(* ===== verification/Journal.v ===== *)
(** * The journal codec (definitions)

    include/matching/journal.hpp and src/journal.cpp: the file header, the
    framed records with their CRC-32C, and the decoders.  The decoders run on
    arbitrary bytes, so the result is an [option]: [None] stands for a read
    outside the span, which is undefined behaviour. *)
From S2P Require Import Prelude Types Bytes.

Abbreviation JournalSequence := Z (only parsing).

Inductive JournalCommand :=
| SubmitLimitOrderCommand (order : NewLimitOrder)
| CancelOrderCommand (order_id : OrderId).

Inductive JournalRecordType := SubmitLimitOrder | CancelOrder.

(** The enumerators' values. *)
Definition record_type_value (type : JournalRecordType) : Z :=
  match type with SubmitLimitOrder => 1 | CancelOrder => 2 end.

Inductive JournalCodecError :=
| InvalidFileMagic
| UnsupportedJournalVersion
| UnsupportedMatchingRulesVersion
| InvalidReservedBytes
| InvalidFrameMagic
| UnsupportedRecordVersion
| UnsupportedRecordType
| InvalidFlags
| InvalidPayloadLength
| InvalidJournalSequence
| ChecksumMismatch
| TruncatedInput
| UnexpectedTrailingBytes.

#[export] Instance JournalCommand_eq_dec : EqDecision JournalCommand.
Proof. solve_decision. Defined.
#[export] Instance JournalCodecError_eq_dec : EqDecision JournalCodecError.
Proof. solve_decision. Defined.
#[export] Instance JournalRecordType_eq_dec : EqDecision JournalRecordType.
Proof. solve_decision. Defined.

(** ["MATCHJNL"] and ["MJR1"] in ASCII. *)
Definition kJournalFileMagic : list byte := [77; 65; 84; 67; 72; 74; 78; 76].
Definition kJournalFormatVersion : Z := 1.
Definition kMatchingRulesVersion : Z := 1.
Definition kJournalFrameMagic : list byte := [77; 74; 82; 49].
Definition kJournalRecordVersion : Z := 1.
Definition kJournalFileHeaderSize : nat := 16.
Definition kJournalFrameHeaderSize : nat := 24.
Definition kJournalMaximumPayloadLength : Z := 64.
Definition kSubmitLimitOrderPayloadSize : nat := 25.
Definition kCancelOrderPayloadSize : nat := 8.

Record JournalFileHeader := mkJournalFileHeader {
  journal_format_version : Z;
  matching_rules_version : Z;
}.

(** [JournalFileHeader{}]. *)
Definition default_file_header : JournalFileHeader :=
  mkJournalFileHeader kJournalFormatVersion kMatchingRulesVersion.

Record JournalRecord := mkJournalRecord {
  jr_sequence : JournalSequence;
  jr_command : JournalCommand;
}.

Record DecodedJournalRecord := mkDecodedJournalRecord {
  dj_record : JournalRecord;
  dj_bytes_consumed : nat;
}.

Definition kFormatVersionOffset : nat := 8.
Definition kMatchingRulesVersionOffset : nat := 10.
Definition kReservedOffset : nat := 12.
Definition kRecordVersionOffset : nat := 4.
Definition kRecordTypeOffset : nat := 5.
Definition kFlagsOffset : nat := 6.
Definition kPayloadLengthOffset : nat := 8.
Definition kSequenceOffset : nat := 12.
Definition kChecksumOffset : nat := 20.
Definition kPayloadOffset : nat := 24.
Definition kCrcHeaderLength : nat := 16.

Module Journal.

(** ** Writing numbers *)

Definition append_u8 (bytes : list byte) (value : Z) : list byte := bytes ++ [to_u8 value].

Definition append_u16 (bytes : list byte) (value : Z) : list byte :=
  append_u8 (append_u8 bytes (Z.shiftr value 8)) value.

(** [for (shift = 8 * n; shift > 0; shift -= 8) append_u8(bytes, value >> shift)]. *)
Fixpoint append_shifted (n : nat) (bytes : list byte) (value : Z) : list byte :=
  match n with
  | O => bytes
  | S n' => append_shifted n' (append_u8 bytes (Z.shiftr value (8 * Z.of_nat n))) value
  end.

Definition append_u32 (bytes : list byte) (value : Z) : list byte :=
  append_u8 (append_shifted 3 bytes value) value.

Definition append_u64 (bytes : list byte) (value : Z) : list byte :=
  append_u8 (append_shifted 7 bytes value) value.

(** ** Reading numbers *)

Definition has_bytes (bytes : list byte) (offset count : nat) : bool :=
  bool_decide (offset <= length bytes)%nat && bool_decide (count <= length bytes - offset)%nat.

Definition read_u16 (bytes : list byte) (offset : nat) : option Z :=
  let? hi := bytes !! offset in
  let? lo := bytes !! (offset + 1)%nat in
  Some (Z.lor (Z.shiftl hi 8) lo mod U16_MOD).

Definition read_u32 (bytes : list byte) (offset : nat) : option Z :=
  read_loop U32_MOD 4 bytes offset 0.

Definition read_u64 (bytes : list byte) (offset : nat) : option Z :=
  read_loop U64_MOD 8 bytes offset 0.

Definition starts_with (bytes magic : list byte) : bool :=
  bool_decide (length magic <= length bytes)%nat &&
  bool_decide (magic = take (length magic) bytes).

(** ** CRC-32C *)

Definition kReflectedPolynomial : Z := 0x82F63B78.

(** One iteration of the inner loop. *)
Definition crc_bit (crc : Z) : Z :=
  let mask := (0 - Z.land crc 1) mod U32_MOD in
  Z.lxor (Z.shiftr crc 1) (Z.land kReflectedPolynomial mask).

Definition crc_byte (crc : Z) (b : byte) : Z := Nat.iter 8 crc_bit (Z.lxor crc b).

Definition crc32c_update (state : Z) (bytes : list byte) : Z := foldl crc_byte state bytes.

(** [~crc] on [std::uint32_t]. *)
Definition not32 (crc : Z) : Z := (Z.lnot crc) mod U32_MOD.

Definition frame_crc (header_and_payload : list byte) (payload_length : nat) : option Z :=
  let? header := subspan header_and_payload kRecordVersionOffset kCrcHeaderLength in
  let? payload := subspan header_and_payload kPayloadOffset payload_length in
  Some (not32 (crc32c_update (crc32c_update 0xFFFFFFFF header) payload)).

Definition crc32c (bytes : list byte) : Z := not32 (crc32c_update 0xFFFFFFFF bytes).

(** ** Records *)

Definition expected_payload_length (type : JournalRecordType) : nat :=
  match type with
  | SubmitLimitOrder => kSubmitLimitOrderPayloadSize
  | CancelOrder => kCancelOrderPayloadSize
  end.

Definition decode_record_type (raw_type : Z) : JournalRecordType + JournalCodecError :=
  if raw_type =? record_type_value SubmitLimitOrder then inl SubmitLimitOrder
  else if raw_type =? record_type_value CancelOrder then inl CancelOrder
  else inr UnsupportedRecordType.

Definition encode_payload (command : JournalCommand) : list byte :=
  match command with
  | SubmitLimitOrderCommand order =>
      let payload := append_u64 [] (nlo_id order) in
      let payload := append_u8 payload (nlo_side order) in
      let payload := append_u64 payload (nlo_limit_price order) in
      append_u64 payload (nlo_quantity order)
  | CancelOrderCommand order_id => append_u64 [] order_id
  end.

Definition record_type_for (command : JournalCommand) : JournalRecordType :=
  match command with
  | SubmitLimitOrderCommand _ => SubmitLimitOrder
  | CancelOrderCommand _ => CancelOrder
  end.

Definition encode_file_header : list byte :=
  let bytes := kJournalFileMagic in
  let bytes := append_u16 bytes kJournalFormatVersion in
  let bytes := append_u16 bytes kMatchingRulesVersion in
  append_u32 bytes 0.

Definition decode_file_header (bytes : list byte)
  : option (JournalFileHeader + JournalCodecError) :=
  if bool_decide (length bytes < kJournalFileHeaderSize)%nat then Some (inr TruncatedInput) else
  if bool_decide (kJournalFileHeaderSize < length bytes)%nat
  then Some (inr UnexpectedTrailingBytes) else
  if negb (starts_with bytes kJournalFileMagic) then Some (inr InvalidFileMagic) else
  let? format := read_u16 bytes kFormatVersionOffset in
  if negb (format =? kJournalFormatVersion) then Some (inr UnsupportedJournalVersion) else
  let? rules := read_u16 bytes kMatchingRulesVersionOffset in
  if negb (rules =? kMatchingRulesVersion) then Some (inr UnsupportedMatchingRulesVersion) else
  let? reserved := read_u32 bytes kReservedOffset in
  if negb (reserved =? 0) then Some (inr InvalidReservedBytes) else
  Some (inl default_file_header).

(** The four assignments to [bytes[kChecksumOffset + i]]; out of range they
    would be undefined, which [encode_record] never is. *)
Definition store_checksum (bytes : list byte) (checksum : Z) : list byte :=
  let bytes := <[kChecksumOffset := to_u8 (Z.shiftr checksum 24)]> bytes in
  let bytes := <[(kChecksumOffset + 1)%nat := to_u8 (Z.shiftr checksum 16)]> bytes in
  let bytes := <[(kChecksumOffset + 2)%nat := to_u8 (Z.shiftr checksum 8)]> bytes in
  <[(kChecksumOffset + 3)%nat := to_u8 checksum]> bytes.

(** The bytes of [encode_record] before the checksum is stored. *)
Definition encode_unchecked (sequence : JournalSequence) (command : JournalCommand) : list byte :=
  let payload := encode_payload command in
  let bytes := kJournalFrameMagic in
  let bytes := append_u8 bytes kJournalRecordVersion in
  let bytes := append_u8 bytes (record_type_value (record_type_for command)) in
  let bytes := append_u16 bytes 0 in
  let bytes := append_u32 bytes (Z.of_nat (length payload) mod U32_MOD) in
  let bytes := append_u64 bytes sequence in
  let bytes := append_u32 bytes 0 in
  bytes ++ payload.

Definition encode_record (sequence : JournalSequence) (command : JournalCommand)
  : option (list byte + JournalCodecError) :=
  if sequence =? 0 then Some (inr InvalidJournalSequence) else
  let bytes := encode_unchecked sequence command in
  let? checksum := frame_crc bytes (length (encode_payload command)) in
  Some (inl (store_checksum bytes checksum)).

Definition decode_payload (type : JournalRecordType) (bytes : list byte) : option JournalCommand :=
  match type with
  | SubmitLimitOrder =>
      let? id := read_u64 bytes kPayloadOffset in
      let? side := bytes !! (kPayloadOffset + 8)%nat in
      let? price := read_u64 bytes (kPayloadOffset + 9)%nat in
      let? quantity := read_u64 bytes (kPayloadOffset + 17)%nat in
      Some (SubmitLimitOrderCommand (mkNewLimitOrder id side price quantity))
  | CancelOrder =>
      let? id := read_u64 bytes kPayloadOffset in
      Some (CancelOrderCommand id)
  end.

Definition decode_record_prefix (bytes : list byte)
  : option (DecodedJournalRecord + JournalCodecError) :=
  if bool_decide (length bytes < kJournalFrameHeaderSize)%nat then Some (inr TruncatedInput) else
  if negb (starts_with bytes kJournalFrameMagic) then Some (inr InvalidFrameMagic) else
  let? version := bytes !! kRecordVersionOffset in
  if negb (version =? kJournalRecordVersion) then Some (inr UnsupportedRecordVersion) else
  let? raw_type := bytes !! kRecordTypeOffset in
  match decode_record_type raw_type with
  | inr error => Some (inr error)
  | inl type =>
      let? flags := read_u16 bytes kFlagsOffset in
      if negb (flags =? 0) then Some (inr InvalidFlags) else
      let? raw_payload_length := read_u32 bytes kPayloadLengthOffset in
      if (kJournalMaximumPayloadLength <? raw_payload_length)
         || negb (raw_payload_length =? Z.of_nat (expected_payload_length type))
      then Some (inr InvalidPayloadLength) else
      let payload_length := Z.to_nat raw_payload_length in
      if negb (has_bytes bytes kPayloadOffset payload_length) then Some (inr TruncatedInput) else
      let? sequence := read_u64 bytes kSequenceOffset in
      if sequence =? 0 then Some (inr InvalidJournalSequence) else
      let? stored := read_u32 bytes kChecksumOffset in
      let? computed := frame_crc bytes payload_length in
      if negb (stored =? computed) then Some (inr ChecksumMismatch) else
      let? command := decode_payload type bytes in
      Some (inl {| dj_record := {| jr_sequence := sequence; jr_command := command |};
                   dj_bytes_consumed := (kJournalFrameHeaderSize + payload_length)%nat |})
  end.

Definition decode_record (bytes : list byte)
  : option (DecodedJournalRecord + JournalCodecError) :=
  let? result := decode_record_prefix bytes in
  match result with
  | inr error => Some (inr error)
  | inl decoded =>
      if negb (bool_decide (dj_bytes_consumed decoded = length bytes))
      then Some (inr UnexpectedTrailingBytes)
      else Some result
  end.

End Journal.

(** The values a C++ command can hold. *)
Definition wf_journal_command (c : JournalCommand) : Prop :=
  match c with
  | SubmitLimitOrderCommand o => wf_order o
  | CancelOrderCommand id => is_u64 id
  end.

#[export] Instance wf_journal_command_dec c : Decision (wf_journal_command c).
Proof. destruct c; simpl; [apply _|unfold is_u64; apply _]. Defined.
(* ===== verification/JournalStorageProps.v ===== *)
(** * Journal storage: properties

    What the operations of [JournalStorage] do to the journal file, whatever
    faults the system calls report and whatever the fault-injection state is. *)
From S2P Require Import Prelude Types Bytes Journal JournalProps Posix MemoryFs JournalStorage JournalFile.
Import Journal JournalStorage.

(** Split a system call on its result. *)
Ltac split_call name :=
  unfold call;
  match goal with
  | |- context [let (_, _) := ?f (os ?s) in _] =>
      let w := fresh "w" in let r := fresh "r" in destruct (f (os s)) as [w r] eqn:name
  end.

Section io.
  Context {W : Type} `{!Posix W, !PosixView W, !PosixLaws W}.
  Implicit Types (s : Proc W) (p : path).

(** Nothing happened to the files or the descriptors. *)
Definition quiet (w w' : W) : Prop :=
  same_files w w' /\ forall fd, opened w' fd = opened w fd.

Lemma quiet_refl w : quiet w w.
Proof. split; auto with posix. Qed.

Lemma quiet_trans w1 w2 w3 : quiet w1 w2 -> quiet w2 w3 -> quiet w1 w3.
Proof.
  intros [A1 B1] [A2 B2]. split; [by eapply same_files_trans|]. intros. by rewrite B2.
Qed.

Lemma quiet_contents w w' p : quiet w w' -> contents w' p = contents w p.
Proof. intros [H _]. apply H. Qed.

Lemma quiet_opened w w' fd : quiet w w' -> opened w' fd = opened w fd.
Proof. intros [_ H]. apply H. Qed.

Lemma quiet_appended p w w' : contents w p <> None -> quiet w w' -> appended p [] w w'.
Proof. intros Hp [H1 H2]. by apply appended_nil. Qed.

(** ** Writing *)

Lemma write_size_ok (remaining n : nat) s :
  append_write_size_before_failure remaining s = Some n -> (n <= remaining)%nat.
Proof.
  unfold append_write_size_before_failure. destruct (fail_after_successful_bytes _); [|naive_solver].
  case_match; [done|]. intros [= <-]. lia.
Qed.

===============

Give the number of lines in the listing that hold the word "contents", with no other words.

2